Required action:
Only the lines from the opening of the material through the one containing "Definition put_accepted (v" should be reproduced, each exactly as it stands.

== Data supplied

Definition put_wire (v : list (bool * bytes)) (s : hsState) : hsState :=
  mkHsState (hs_config s) (hs_writeError s) (hs_sentInit s) (hs_pendingPackets s) (hs_requestKex
    s) (hs_startKex s) (hs_startClosed s) (hs_done s) (hs_incoming s) (hs_readError s)
    (hs_algorithms s) (hs_readPacketsLeft s) (hs_readBytesLeft s) (hs_writePacketsLeft s)
    (hs_writeBytesLeft s) (hs_sessionID s) (hs_mu s) (hs_readPC s) (hs_kexPC s) (hs_halted s)
    (hs_connClosed s) v (hs_accepted s) (hs_delivered s) (hs_clean s).

Definition put_accepted (v : list bytes) (s : hsState) : hsState :=
  mkHsState (hs_config s) (hs_writeError s) (hs_sentInit s) (hs_pendingPackets s) (hs_requestKex
    s) (hs_startKex s) (hs_startClosed s) (hs_done s) (hs_incoming s) (hs_readError s)
    (hs_algorithms s) (hs_readPacketsLeft s) (hs_readBytesLeft s) (hs_writePacketsLeft s)
    (hs_writeBytesLeft s) (hs_sessionID s) (hs_mu s) (hs_readPC s) (hs_kexPC s) (hs_halted s)
    (hs_connClosed s) (hs_wire s) v (hs_delivered s) (hs_clean s).

Definition put_delivered (v : list bytes) (s : hsState) : hsState :=
  mkHsState (hs_config s) (hs_writeError s) (hs_sentInit s) (hs_pendingPackets s) (hs_requestKex
    s) (hs_startKex s) (hs_startClosed s) (hs_done s) (hs_incoming s) (hs_readError s)
    (hs_algorithms s) (hs_readPacketsLeft s) (hs_readBytesLeft s) (hs_writePacketsLeft s)
    (hs_writeBytesLeft s) (hs_sessionID s) (hs_mu s) (hs_readPC s) (hs_kexPC s) (hs_halted s)
    (hs_connClosed s) (hs_wire s) (hs_accepted s) v (hs_clean s).

Definition put_clean (v : bool) (s : hsState) : hsState :=
  mkHsState (hs_config s) (hs_writeError s) (hs_sentInit s) (hs_pendingPackets s) (hs_requestKex
    s) (hs_startKex s) (hs_startClosed s) (hs_done s) (hs_incoming s) (hs_readError s)
    (hs_algorithms s) (hs_readPacketsLeft s) (hs_readBytesLeft s) (hs_writePacketsLeft s)
    (hs_writeBytesLeft s) (hs_sessionID s) (hs_mu s) (hs_readPC s) (hs_kexPC s) (hs_halted s)
    (hs_connClosed s) (hs_wire s) (hs_accepted s) (hs_delivered s) v.

(** ** Rekey thresholds *)

Definition packetRekeyThreshold : Z := 2 ^ 31.

Definition thresholdBytes (c : Config) (a : option directionAlgorithms) : Z :=
  if 0 <? RekeyThreshold c then i64 (RekeyThreshold c)
  else match a with
       | Some d => rekeyBytes d
       | None => 2 ^ 30
       end.

Definition resetWriteThresholds (s : hsState) : hsState :=
  put_writeBytesLeft (thresholdBytes (hc_config (hs_config s)) (alg_w <$> hs_algorithms s))
    (put_writePacketsLeft packetRekeyThreshold s).

Definition resetReadThresholds (s : hsState) : hsState :=
  put_readBytesLeft (thresholdBytes (hc_config (hs_config s)) (alg_r <$> hs_algorithms s))
    (put_readPacketsLeft packetRekeyThreshold s).

Definition requestKeyExchange (s : hsState) : hsState := put_requestKex true s.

====

Solution for this task:
Definition put_wire (v : list (bool * bytes)) (s : hsState) : hsState :=
  mkHsState (hs_config s) (hs_writeError s) (hs_sentInit s) (hs_pendingPackets s) (hs_requestKex
    s) (hs_startKex s) (hs_startClosed s) (hs_done s) (hs_incoming s) (hs_readError s)
    (hs_algorithms s) (hs_readPacketsLeft s) (hs_readBytesLeft s) (hs_writePacketsLeft s)
    (hs_writeBytesLeft s) (hs_sessionID s) (hs_mu s) (hs_readPC s) (hs_kexPC s) (hs_halted s)
    (hs_connClosed s) v (hs_accepted s) (hs_delivered s) (hs_clean s).

Definition put_accepted (v : list bytes) (s : hsState) : hsState :=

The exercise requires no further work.